To judge by such tangible measurements as health, the best of times for most people would thus he within the lifetime of people living todaythat is, sometime during the 20th century. But when precisely? Here the answer becomes more subjective, a parlor game in which anyone is entitled to his own answer, so long as he remembers that the criterion is not just when his own fortunes or his own prospects were most favorable. In their own lives people are apt to choose, in retrospect, their young adult years. Perhaps this is why some people even fondly remember the Great Depression. They argue that material luxury is not the only test of wellbeing. Kenneth Clark, the black educator and psychologist, recalls that in the Depression, "for the first time there was equality in deprivation. Suffering was democratic." He remembers, too, the ferment, the "curious social and political optimism." For others, the more lasting picture of the Depression will be those haunting photographs of the gaunt faces of undernourished sharecroppers.

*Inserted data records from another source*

(** A manager for layer 10 at full resolution, first called at time 1000;
    and the same with the mask render raising. *)
Lemma first_update_of_new_manager_witness :
  let w := mkWorld None None None Undefined (Some 7%nat) 1 [] in
  let env := mkEnv 1000 false false false false in
  let bad := mkEnv 1000 false true false false in
  let later := mkEnv 1001 false false false false in
  let r := update env (mkSt (new_OutlineManager 10 (Number_of_Z 1) (px 1 1)) w) in
  let r' := update bad (mkSt (new_OutlineManager 10 (Number_of_Z 1) (px 1 1)) w) in
  fst r = Normal true
  ∧ new_events w (world (snd r))
    = [EvSetVisible {[ 10 := ∅ ]} false; EvDepthRender None;
       EvSetVisible {[ 10 := ∅ ]} true; EvMaskRender 1024]
  ∧ update later (snd r) = (Normal false, snd r)
  ∧ fst r' = Thrown
  ∧ fst (update later (snd r')) ≠ Normal false.
Proof.
  intros w env bad later r r'.
  destruct (first_update_of_new_manager env later 10 (Number_of_Z 1) (px 1 1) w)
    as (H1 & H2 & H3 & _).
  destruct (first_update_of_new_manager bad later 10 (Number_of_Z 1) (px 1 1) w)
    as (H4 & _ & _ & H5).
  split_and!; [exact H1| |apply H3; reflexivity|exact H4|apply H5; reflexivity].
  etransitivity; [exact H2|]. vm_compute. reflexivity.
Defined.

End UpdateMore.

(** ** SharedOutlineEffect: what the consumers leave in the manager *)

Module EffectMore.

Import OutlineManager.

Lemma clearSelection_eq (active sel : gset Obj) :
  fst (clearSelection active sel) = sel ∩ active.
Proof.
  apply set_eq. intros o. rewrite ManagerFacts.elem_of_clearSelection. set_solver.
Qed.

Lemma selectionOf_clearUnused active exceptLayer m l :
  selectionOf (clearUnused active exceptLayer m) l
  = if decide (exceptLayer = Some l) then selectionOf m l
    else selectionOf m l ∩ active.
Proof.
  unfold selectionOf. rewrite ManagerFacts.clearUnused_lookup.
  destruct (selectionsByLayer m !! l) as [sel|]; simpl.
  - destruct (decide _); [done|]. apply clearSelection_eq.
  - destruct (decide _); [done|]. set_solver.
Qed.

Lemma registerSelection_spec sel layer m :
  (∀ l, selectionOf (SharedOutlineEffect.registerSelection sel layer m) l
        = if decide (l = layer) then sel ∪ selectionOf m layer else selectionOf m l)
  ∧ currentLayer (SharedOutlineEffect.registerSelection sel layer m) = currentLayer m
  ∧ defaultLayer (SharedOutlineEffect.registerSelection sel layer m) = defaultLayer m.
Proof.
  unfold SharedOutlineEffect.registerSelection.
  cut (∀ X : gset Obj,
    (λ (acc : OutlineManager.t) (X : gset Obj),
       (∀ l, selectionOf acc l
             = if decide (l = layer) then X ∪ selectionOf m layer else selectionOf m l)
       ∧ currentLayer acc = currentLayer m
       ∧ defaultLayer acc = defaultLayer m)
      (set_fold (λ object acc,
         let layerSelection := default ∅ (selectionsByLayer acc !! layer) in
         if decide (object ∈ layerSelection) then acc
         else setNeedsUpdate
                (set_selectionsByLayer
                   (<[layer := {[object]} ∪ layerSelection]> (selectionsByLayer acc)) acc))
         m X) X).
  { intros H. apply H. }
  apply set_fold_ind_L; simpl.
  - split_and!; [|done|done]. intros l. destruct (decide (l = layer)) as [->|]; [|done].
    set_solver.
  - intros x X r Hx (IH & Hc & Hd).
    pose proof (IH layer) as IHl. rewrite decide_True in IHl by done.
    change (default ∅ (selectionsByLayer r !! layer)) with (selectionOf r layer).
    rewrite IHl.
    destruct (decide (x ∈ X ∪ selectionOf m layer)) as [Hin|Hnot].
    + split_and!; [|done|done]. intros l. rewrite IH.
      destruct (decide (l = layer)); [|done]. set_solver.
    + simpl. split_and!; [|done|done]. intros l. unfold selectionOf at 1. simpl.
      destruct (decide (l = layer)) as [->|Hne].
      * rewrite lookup_insert_eq. simpl. set_solver.
      * rewrite lookup_insert_ne by done.
        pose proof (IH l) as IHl'. rewrite decide_False in IHl' by done. exact IHl'.
Qed.

Lemma selectionOf_getSelectionForLayer layer m l :
  selectionOf (snd (getSelectionForLayer layer m)) l = selectionOf m l.
Proof.
  unfold selectionOf. rewrite ManagerMore.lookup_getSelectionForLayer.
  destruct (decide (l = layer)) as [->|]; [|done].
  by destruct (selectionsByLayer m !! layer).
Qed.

Lemma currentLayer_getSelectionForLayer layer m :
  currentLayer (snd (getSelectionForLayer layer m)) = currentLayer m.
Proof.
  unfold getSelectionForLayer. by destruct (selectionsByLayer m !! layer).
Qed.

Lemma currentLayer_registered sel layer m :
  currentLayer (SharedOutlineEffect.registerSelection sel layer
                  (snd (getSelectionForLayer layer m)))
  = currentLayer m.
Proof.
  rewrite (proj1 (proj2 (registerSelection_spec sel layer _))).
  apply currentLayer_getSelectionForLayer.
Qed.

Lemma clearUnused_currentLayer active exceptLayer m :
  currentLayer (clearUnused active exceptLayer m) = currentLayer m.
Proof.
  unfold clearUnused.
  cut (∀ mp : gmap Z (gset Obj),
    (λ (acc : OutlineManager.t) (_ : gmap Z (gset Obj)),
       currentLayer acc = currentLayer m)
      (map_fold (λ layer sel acc,
         if decide (exceptLayer = Some layer) then acc
         else set_needsUpdate (needsUpdate acc || snd (clearSelection active sel))
                (set_selectionsByLayer
                   (<[layer := fst (clearSelection active sel)]> (selectionsByLayer acc)) acc))
         m mp) mp).
  { intros H. apply H. }
  apply map_fold_weak_ind; simpl; [done|].
  intros i x mp r _ IH. by destruct (decide _).
Qed.

(** [OutlineManager.update] leaves the selections and the statics of the
    consumers alone, and raises only if one of its renders does. *)
Lemma update_frame env st :
  let r := OutlineManager.update env st in
  selectionsByLayer (mgr (snd r)) = selectionsByLayer (mgr st)
  ∧ updateCounter (world (snd r)) = updateCounter (world st)
  ∧ activeObjects (world (snd r)) = activeObjects (world st)
  ∧ currentLayer (mgr (snd r)) = currentLayer (mgr st)
  ∧ (depthThrows env = false → maskThrows env = false → ∃ b, fst r = Normal b).
Proof.
  destruct st as [m w]. ManagerFacts.run_update; split_and!; try done.
  all: intros; first [congruence | by eexists].
Qed.

Lemma selectionOf_ext m m' l :
  selectionsByLayer m' = selectionsByLayer m → selectionOf m' l = selectionOf m l.
Proof. unfold selectionOf. by intros ->. Qed.

(** One consumer update, as the manager and the statics see it. *)
Lemma effect_update_summary env e m w :
  let r := SharedOutlineEffect.update env e (mkSt m w) in
  let L := SharedOutlineEffect._selectionLayer e in
  let sel := SharedOutlineEffect.selection e in
  let counter := Z.succ (default 0 (updateCounter w)) in
  let active := sel ∪ default ∅ (activeObjects w) in
  let cleans := bool_decide (counter = 2) && returned (fst r) in
  (∀ l, selectionOf (mgr (snd r)) l
        = if cleans && bool_decide (l ≠ L) then selectionOf m l ∩ active
          else if decide (l = L) then sel ∪ selectionOf m L else selectionOf m l)
  ∧ activeObjects (world (snd r)) = Some (if cleans then ∅ else active)
  ∧ updateCounter (world (snd r)) = Some (if cleans then 0 else counter)
  ∧ currentLayer (mgr (snd r)) = Some L
  ∧ (depthThrows env = false → maskThrows env = false →
     outlineThrows env = false → blurThrows env = false → fst r = Normal tt).
Proof.
  destruct w as [tok act cnt scl bg cm tr].
  unfold SharedOutlineEffect.update, SharedOutlineEffect.outlinePass_render,
    SharedOutlineEffect.blurPass_render, call_clearUnused, on_world, on_mgr.
  unfold_js.
  destruct cnt as [c|], act as [a|], scl as [| |l0]; simpl.
  all: destruct (bool_decide (SharedOutlineEffect.selection e ≠ ∅)) eqn:Hsel; simpl.
  all: try match goal with
       | |- context [update ?ev ?s] =>
           destruct (update_frame ev s) as (Hsels & Hcnt & Hact & Hcur & Hret);
           destruct (update ev s) as [[b|] [m' w']]; simpl in *
       end.
  all: repeat (case_step; simpl).
  all: decide_hyps.
  all: try (apply dec_stable in Hsel; rewrite Hsel; rewrite ?(left_id_L ∅ (∪))).
  all: rewrite ?Hact, ?Hcnt, ?Hcur; simpl.
  all: rewrite ?clearUnused_currentLayer, ?Hcur, ?currentLayer_registered; simpl.
  all: repeat match goal with
         | H : _ && _ = true |- _ => apply andb_true_iff in H as [? ?]
         | H : _ && _ = false |- _ => apply andb_false_iff in H as [?|?]
         end.
  all: decide_hyps; simplify_eq.
  all: split_and!; try done.
  all: try (intros; congruence).
  all: try (intros Hd Hm; destruct (Hret Hd Hm); congruence).
  all: intros l.
  all: rewrite ?selectionOf_clearUnused, ?(selectionOf_ext _ _ _ Hsels); simpl.
  all: repeat match goal with
         | |- context [selectionOf (SharedOutlineEffect.registerSelection ?s ?la ?mm) ?x] =>
             rewrite (proj1 (registerSelection_spec s la mm) x)
         end.
  all: rewrite ?selectionOf_getSelectionForLayer.
  all: repeat (case_decide; simplify_eq; simpl); try done; try set_solver.
Qed.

Another way to judge an age's well-being is to examine its shared optimism about the future. Consider that moment of new beginnings in 1945-46, when millions of veterans returned home from World War II to resume peacetime living. For many, the G.I. Bill made possible the previously elusive dream of a college education. The economy did not suffer the grave postwar slump that experts had forecast. Despite gathering doubts about Russia, most Americans had an optimistic faith in the twin security of their nuclear monopoly and the new United Nations, where the big powers would work together to guarantee the peace. That was a brief, sunny interval indeed. Just a year later came the cold war.